## Task goal
With the line containing "(* ===== verification/StepExecutor.v ===== *)" as the start and the line containing "runtime manager (the" as the end, transcribe that span of the entries below exactly, including both.

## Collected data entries

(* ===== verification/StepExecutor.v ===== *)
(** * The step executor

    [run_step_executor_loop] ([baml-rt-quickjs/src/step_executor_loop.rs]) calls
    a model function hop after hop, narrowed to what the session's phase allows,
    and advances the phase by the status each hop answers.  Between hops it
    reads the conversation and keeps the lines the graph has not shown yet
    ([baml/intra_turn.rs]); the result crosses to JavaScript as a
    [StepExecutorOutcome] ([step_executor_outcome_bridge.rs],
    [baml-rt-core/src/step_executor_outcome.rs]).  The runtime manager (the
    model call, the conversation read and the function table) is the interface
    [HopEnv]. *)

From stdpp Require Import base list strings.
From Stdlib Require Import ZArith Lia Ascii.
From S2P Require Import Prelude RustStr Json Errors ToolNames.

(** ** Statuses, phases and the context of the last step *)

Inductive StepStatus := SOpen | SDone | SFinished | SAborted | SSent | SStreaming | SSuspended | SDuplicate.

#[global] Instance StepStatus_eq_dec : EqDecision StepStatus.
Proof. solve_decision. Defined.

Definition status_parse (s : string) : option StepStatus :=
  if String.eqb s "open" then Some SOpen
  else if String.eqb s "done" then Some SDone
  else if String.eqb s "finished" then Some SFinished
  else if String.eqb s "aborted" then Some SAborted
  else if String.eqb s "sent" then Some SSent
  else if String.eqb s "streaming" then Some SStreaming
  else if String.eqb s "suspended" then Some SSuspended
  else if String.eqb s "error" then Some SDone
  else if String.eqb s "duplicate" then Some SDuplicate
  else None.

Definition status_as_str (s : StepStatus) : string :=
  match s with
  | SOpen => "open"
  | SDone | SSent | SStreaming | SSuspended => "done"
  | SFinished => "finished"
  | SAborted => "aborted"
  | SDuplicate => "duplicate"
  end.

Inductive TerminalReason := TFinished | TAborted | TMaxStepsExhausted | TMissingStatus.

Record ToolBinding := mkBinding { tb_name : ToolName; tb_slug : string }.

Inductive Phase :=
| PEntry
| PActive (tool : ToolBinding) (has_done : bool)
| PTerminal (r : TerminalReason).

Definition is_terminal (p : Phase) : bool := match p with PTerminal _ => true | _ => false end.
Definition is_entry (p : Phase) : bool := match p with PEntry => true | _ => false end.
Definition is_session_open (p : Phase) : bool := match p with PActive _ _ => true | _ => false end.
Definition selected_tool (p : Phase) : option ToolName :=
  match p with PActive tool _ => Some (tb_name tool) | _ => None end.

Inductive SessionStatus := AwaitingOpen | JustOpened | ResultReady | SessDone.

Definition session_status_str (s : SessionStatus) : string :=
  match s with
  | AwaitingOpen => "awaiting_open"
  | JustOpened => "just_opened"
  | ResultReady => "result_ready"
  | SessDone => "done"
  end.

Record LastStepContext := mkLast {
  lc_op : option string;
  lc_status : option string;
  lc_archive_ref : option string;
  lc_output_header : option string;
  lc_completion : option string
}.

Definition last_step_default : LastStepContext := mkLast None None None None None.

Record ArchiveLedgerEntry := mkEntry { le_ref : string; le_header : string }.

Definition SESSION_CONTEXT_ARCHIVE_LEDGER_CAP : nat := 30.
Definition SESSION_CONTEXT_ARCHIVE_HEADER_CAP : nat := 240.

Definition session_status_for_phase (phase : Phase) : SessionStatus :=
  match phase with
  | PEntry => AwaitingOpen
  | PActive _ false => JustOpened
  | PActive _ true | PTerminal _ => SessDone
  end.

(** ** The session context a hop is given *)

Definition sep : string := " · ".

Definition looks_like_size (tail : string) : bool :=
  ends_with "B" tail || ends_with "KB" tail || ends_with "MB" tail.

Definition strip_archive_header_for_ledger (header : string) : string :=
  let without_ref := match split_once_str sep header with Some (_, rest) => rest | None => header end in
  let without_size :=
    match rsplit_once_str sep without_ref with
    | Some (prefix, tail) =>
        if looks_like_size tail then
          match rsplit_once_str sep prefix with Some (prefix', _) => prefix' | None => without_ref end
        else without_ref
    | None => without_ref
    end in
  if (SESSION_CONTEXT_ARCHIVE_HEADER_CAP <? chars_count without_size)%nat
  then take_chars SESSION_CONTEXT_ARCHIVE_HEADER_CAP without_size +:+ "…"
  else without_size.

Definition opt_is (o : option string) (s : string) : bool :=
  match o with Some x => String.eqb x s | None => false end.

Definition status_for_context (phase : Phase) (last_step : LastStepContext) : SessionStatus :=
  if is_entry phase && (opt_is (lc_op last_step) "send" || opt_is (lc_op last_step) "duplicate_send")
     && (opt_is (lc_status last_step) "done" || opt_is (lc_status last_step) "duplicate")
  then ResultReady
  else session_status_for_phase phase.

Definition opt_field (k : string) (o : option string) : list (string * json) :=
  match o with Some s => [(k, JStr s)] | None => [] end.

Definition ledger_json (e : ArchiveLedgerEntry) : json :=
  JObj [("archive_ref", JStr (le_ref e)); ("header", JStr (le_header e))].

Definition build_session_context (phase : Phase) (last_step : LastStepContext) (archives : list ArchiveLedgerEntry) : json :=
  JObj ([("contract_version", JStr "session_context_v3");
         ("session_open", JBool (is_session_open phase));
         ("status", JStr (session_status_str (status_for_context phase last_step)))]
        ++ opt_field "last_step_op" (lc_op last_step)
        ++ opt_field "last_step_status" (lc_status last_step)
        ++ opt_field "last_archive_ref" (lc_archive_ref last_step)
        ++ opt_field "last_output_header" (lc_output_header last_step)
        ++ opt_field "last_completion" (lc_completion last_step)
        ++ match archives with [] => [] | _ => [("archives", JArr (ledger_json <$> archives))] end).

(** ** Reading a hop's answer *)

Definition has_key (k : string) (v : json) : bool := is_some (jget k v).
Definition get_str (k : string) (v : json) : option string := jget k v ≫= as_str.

==

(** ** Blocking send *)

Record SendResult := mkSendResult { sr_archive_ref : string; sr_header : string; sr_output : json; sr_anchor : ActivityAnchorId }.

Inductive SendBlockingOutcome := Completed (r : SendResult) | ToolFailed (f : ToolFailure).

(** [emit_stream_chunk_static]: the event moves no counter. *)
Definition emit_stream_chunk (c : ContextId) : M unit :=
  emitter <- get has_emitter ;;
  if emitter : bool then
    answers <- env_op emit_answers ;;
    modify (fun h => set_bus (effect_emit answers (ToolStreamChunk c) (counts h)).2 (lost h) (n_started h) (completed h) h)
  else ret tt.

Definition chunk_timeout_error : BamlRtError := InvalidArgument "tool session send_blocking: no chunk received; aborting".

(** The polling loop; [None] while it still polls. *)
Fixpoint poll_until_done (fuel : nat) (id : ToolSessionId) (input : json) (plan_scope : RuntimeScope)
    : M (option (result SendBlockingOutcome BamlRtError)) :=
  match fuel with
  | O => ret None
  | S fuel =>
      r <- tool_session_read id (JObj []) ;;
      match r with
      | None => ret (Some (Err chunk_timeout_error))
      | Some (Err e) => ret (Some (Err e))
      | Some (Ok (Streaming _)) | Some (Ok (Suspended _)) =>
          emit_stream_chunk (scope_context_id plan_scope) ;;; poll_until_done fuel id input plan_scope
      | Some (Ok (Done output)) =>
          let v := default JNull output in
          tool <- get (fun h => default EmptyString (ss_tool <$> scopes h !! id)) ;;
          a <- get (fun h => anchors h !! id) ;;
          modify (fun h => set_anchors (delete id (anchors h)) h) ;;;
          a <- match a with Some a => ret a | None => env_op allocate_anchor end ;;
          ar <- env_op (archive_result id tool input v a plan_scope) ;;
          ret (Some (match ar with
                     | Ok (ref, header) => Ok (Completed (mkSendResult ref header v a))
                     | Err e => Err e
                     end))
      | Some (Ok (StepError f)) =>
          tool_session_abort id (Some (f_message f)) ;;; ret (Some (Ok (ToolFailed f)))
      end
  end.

## Written response
(* ===== verification/StepExecutor.v ===== *)
(** * The step executor

    [run_step_executor_loop] ([baml-rt-quickjs/src/step_executor_loop.rs]) calls
    a model function hop after hop, narrowed to what the session's phase allows,
    and advances the phase by the status each hop answers.  Between hops it
    reads the conversation and keeps the lines the graph has not shown yet
    ([baml/intra_turn.rs]); the result crosses to JavaScript as a
    [StepExecutorOutcome] ([step_executor_outcome_bridge.rs],
    [baml-rt-core/src/step_executor_outcome.rs]).  The runtime manager (the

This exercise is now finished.